# The problem:
From the records below, transcribe exactly the lines that begin at the line with "- unfold lex_int." and end at the line with "Hm. cbn [digits_val].", both included.

# Saved data entries:
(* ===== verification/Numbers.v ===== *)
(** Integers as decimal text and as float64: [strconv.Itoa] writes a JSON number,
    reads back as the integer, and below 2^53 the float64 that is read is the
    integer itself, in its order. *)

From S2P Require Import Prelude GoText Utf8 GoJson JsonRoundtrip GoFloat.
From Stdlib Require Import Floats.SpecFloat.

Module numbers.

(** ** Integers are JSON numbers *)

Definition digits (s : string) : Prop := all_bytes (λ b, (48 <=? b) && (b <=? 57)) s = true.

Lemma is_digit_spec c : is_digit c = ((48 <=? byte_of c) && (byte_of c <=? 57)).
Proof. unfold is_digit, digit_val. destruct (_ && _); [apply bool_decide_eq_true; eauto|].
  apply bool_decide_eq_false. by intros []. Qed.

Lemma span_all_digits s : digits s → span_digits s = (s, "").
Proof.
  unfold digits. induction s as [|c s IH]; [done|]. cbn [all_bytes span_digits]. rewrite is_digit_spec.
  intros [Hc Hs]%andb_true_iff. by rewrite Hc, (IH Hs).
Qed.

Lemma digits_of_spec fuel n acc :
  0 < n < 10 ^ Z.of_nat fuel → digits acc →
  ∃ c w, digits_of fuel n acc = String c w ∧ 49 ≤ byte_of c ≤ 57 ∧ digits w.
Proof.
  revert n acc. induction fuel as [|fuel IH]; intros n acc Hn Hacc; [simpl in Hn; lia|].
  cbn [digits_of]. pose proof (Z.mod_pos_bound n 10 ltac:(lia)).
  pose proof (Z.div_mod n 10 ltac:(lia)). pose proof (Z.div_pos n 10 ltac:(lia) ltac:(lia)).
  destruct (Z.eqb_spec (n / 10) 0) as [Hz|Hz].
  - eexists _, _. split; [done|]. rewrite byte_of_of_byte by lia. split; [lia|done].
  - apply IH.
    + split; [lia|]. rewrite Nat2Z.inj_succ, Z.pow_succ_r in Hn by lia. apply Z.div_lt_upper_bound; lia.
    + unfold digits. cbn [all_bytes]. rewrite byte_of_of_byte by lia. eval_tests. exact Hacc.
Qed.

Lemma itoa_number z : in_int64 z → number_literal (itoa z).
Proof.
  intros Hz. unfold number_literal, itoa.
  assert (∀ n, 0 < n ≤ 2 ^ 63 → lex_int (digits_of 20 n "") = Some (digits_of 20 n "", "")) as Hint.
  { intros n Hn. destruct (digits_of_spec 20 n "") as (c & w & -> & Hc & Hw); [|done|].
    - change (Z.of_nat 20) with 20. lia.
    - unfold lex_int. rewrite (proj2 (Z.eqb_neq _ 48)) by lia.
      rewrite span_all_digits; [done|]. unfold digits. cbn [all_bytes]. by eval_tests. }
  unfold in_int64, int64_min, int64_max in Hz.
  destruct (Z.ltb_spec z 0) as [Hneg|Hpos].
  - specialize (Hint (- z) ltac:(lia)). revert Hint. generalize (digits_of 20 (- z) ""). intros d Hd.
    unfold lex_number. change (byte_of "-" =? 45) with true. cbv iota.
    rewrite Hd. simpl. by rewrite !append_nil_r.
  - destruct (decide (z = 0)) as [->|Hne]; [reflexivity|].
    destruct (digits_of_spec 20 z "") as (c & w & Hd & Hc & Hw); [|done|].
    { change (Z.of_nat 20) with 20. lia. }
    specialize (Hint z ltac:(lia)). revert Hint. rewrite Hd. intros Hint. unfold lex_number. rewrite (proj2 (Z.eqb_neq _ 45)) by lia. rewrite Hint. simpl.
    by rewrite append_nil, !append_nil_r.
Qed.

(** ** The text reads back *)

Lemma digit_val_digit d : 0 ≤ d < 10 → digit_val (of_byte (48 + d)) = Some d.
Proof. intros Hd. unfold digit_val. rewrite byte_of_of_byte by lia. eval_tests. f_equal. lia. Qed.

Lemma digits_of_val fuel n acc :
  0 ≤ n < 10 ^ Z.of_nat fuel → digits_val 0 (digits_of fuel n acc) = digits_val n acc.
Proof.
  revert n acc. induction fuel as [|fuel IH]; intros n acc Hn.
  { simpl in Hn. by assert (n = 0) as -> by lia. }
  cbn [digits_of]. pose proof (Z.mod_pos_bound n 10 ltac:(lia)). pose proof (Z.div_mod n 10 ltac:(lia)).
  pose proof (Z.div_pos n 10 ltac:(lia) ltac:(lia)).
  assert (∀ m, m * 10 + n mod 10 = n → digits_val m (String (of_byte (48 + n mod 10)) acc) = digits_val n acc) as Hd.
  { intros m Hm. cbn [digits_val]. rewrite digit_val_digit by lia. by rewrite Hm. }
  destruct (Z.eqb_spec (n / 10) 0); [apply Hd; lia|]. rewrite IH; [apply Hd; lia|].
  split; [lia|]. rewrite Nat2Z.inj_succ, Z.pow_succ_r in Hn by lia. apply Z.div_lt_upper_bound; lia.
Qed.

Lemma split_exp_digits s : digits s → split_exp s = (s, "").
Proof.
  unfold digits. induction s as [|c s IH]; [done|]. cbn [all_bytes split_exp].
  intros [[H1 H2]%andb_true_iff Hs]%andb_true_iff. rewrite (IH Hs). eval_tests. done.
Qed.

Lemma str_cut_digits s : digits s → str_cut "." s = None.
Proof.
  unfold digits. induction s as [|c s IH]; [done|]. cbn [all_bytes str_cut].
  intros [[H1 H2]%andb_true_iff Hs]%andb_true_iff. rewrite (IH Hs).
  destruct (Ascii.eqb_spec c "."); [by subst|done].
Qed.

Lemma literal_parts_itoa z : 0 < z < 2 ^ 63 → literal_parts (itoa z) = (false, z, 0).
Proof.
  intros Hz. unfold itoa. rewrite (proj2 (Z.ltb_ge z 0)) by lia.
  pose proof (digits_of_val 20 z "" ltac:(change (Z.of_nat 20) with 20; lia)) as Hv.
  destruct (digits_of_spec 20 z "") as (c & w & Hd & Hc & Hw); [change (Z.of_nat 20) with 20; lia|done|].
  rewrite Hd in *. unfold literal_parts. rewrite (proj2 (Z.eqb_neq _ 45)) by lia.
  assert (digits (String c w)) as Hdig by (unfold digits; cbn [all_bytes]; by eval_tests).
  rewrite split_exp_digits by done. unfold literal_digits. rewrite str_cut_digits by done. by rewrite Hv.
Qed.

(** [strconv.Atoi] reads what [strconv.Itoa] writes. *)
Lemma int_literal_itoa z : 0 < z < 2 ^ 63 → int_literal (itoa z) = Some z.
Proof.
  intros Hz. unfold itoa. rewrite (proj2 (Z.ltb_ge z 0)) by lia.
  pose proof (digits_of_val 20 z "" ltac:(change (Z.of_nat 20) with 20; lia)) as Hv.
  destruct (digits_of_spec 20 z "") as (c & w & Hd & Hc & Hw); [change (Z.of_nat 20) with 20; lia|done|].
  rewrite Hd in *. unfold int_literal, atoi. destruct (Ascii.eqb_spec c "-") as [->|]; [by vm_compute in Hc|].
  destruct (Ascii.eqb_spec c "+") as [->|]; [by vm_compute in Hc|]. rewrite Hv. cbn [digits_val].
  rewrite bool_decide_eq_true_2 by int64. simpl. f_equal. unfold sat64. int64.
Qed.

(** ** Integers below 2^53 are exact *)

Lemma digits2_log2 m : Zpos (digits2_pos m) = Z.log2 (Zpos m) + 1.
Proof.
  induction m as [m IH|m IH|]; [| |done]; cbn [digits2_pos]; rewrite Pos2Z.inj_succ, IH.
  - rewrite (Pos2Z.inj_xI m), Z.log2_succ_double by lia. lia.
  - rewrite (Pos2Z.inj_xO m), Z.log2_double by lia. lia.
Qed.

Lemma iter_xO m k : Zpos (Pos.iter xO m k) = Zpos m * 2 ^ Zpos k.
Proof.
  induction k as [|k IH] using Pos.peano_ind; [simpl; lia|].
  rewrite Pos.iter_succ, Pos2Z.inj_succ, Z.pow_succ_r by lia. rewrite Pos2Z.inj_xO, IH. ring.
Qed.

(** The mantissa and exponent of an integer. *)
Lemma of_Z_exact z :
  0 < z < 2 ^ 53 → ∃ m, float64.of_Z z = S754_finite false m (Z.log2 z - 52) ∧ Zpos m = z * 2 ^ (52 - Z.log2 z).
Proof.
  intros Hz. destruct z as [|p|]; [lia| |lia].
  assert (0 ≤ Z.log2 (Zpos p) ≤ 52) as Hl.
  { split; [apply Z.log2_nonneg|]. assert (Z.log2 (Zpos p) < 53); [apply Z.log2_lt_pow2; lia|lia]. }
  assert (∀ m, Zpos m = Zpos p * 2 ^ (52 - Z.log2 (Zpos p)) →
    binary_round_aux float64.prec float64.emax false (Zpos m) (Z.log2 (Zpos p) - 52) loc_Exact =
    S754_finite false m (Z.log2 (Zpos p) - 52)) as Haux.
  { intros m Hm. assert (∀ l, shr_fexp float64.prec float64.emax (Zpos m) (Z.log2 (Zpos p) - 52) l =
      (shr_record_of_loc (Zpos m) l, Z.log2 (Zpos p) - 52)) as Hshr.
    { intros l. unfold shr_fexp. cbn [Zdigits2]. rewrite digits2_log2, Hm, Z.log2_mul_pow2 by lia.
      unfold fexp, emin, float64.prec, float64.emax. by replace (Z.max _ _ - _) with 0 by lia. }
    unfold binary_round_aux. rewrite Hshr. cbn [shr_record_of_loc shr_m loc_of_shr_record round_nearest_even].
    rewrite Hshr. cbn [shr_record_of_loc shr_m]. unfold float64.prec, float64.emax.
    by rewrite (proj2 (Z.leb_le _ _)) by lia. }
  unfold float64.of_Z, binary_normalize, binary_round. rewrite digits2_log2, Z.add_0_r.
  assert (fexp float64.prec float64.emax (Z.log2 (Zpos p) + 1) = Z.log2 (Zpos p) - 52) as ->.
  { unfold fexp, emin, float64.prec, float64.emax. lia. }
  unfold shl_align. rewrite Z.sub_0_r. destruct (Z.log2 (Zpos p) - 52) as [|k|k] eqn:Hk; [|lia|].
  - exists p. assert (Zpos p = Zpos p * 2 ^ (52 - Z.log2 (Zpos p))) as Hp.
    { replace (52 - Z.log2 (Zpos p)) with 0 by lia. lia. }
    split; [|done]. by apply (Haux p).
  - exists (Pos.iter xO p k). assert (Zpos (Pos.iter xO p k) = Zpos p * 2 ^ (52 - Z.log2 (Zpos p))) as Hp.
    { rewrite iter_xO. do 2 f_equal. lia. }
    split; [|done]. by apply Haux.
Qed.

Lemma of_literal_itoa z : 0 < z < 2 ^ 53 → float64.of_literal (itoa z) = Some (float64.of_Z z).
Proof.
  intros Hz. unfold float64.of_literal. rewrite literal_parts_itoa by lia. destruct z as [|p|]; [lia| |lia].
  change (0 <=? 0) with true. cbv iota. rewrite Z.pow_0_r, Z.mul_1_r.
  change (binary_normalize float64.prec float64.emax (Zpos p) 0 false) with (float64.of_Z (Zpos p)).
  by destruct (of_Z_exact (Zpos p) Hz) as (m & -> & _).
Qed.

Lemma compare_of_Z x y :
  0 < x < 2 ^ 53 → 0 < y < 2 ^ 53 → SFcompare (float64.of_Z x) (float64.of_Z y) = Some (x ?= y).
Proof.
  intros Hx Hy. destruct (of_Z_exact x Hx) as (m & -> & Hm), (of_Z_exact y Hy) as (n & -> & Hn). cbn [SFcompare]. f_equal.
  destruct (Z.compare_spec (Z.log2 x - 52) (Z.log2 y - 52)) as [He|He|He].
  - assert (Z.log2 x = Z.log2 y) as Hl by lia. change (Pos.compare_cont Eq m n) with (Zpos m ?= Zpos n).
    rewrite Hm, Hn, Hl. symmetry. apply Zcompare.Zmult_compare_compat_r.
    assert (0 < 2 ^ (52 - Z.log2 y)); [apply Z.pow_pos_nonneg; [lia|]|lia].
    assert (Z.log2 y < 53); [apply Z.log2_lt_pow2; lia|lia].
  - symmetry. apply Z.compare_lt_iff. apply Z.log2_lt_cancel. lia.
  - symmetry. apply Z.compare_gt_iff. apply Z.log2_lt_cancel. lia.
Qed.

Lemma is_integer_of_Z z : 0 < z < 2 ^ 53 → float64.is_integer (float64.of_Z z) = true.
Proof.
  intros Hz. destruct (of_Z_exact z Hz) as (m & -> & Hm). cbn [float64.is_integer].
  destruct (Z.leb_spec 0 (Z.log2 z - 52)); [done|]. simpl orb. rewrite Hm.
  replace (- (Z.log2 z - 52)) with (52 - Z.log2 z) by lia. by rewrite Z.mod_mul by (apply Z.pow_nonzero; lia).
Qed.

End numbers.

# Written reply:
    - unfold lex_int. rewrite (proj2 (Z.eqb_neq _ 48)) by lia.
      rewrite span_all_digits; [done|]. unfold digits. cbn [all_bytes]. by eval_tests. }
  unfold in_int64, int64_min, int64_max in Hz.
  destruct (Z.ltb_spec z 0) as [Hneg|Hpos].
  - specialize (Hint (- z) ltac:(lia)). revert Hint. generalize (digits_of 20 (- z) ""). intros d Hd.
    unfold lex_number. change (byte_of "-" =? 45) with true. cbv iota.
    rewrite Hd. simpl. by rewrite !append_nil_r.
  - destruct (decide (z = 0)) as [->|Hne]; [reflexivity|].
    destruct (digits_of_spec 20 z "") as (c & w & Hd & Hc & Hw); [|done|].
    { change (Z.of_nat 20) with 20. lia. }
    specialize (Hint z ltac:(lia)). revert Hint. rewrite Hd. intros Hint. unfold lex_number. rewrite (proj2 (Z.eqb_neq _ 45)) by lia. rewrite Hint. simpl.
    by rewrite append_nil, !append_nil_r.
Qed.

(** ** The text reads back *)

Lemma digit_val_digit d : 0 ≤ d < 10 → digit_val (of_byte (48 + d)) = Some d.
Proof. intros Hd. unfold digit_val. rewrite byte_of_of_byte by lia. eval_tests. f_equal. lia. Qed.

Lemma digits_of_val fuel n acc :
  0 ≤ n < 10 ^ Z.of_nat fuel → digits_val 0 (digits_of fuel n acc) = digits_val n acc.
Proof.
  revert n acc. induction fuel as [|fuel IH]; intros n acc Hn.
  { simpl in Hn. by assert (n = 0) as -> by lia. }
  cbn [digits_of]. pose proof (Z.mod_pos_bound n 10 ltac:(lia)). pose proof (Z.div_mod n 10 ltac:(lia)).
  pose proof (Z.div_pos n 10 ltac:(lia) ltac:(lia)).
  assert (∀ m, m * 10 + n mod 10 = n → digits_val m (String (of_byte (48 + n mod 10)) acc) = digits_val n acc) as Hd.
  { intros m Hm. cbn [digits_val]. rewrite digit_val_digit by lia. by rewrite Hm. }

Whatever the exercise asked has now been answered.